**WHAT YOU SHOULD DO**
Stop after the line containing "intros R' R.": print each line exactly from the first line of the listing up to that point.

**EXTRACTED RECORDS**

(** ** Copies and emptiness *)

Lemma copy_rep to_set from_set n s s' : rep to_set n s' -> rep from_set n s -> bitset_copy to_set from_set = Some from_set.
Proof.
  intros R' R. unfold bitset_copy, word. change (Z.to_nat 0) with 0%nat. rewrite (r_cardinality _ _ _ R), (r_cardinality _ _ _ R'). cbn [mbind option_bind].
  rewrite word_size by apply R. pose proof (r_length _ _ _ R) as L. pose proof (r_length _ _ _ R') as L'.
  rewrite Z.eqb_refl, !bool_decide_true by lia. cbn [andb]. rewrite <- L at 1. rewrite firstn_all, drop_ge, app_nil_r by lia. done.
Qed.

Lemma or_words_spec set i count r :
  0 <= r -> 0 <= i -> (Z.to_nat i + count <= length set)%nat -> (forall j w, (Z.to_nat i <= j)%nat -> set !! j = Some w -> 0 <= w) ->
  exists r', or_words set i count r = Some r' /\ 0 <= r' /\
    (r' = 0 <-> r = 0 /\ forall j w, (Z.to_nat i <= j < Z.to_nat i + count)%nat -> set !! j = Some w -> w = 0).
Proof.
  revert i r. induction count as [|count IH]; intros i r Hr Hi Hl Hn; cbn [or_words].
  { exists r. split; [done|]. split; [done|]. split; [|tauto]. intros ->. split; [done|]. intros. lia. }
  unfold word. destruct (lookup_lt_is_Some_2 set (Z.to_nat i)) as [w Hw]; [lia|]. rewrite Hw. cbn [mbind option_bind].
  assert (0 <= w) by (eapply Hn; [|done]; lia). replace (Z.to_nat (i + 1)) with (S (Z.to_nat i)) in IH by lia.
  destruct (IH (i + 1) (Z.lor r w)) as (r' & -> & Hr' & E); [apply Z.lor_nonneg; lia|lia|lia|intros j x Hj; apply Hn; lia|].
  exists r'. split; [done|]. split; [done|]. rewrite E, Z.lor_eq_0_iff. split.
  - intros ([-> ->] & Hz). split; [done|]. intros j x Hj Hx. destruct (decide (j = Z.to_nat i)) as [->|]; [congruence|]. apply (Hz j x); [lia|done].
  - intros [-> Hz]. split; [split; [done|]|]; [apply (Hz (Z.to_nat i) w); [lia|done]|]. intros j x Hj. apply Hz. lia.
Qed.
(** The credential that a refresh stores ([Credentials::refresh_token] of the
    token response, requested at [now]) never expires when the response has
    no lifetime; with a lifetime of [e] seconds up to [i64::MAX / 1000] it is
    expired at [t] exactly when more than [e] seconds have passed since [now]
    (so it is fresh at [now] itself); with a lifetime beyond that (up to
    [u64::MAX]) checking it panics at any instant. *)
Theorem X_refreshed_credentials_expiry (c : Credentials) (now : Z) (tok : TokenResponse) (t : Z) :
  (tr_expires_in_secs tok = None ->
     is_expired (credentials_refresh_token c now tok) t = Some false) /\
  (forall e, tr_expires_in_secs tok = Some e -> 0 <= e <= I64_MAX / 1000 ->
     is_expired (credentials_refresh_token c now tok) t = Some (t - now >? e * NANOS_PER_SEC)) /\
  (forall e, tr_expires_in_secs tok = Some e -> I64_MAX / 1000 < e <= U64_MAX ->
     is_expired (credentials_refresh_token c now tok) t = None).
Proof. exact (refreshed_is_expired c now tok t). Qed.

Lemma X_refreshed_credentials_expiry_witness :
  is_expired (credentials_refresh_token (demo_creds None) 0
                (mkTokenResponse "a" None (Some 60))) (61 * NANOS_PER_SEC)
    = Some (61 * NANOS_PER_SEC - 0 >? 60 * NANOS_PER_SEC) /\
  is_expired (credentials_refresh_token (demo_creds None) 0
                (mkTokenResponse "a" None (Some U64_MAX))) 0 = None.
Proof.
  destruct (X_refreshed_credentials_expiry (demo_creds None) 0
              (mkTokenResponse "a" None (Some 60)) (61 * NANOS_PER_SEC)) as [_ [H1 _]].
  destruct (X_refreshed_credentials_expiry (demo_creds None) 0
              (mkTokenResponse "a" None (Some U64_MAX)) 0) as [_ [_ H2]].
  split.
  - apply (H1 60); [reflexivity | change (I64_MAX / 1000) with 9223372036854775; lia].
  - apply (H2 U64_MAX); [reflexivity | change (I64_MAX / 1000) with 9223372036854775; unfold U64_MAX; lia].
Defined.

(** ** [get_check_client] on an expired GitHub or HubSpot credential *)

Lemma fresh_after_refresh (c : Credentials) (now : Z) (tok : TokenResponse) :
  (forall e, tr_expires_in_secs tok = Some e -> 0 <= e <= I64_MAX / 1000) ->
  is_expired (credentials_refresh_token c now tok) now = Some false.
Proof.
  intros Hb. destruct (refreshed_is_expired c now tok now) as [Hn [Hs _]].
  destruct (tr_expires_in_secs tok) as [e|] eqn:E; [|exact (Hn eq_refl)].
  rewrite (Hs e eq_refl (Hb e eq_refl)). f_equal.
  specialize (Hb e eq_refl). change (I64_MAX / 1000) with 9223372036854775 in Hb. rewrite Z.gtb_ltb. apply Z.ltb_ge. unfold NANOS_PER_SEC; lia.
Qed.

**RESPONSE FOR THIS EXERCISE**
(** ** Copies and emptiness *)

Lemma copy_rep to_set from_set n s s' : rep to_set n s' -> rep from_set n s -> bitset_copy to_set from_set = Some from_set.
Proof.
  intros R' R. unfold bitset_copy, word. change (Z.to_nat 0) with 0%nat. rewrite (r_cardinality _ _ _ R), (r_cardinality _ _ _ R'). cbn [mbind option_bind].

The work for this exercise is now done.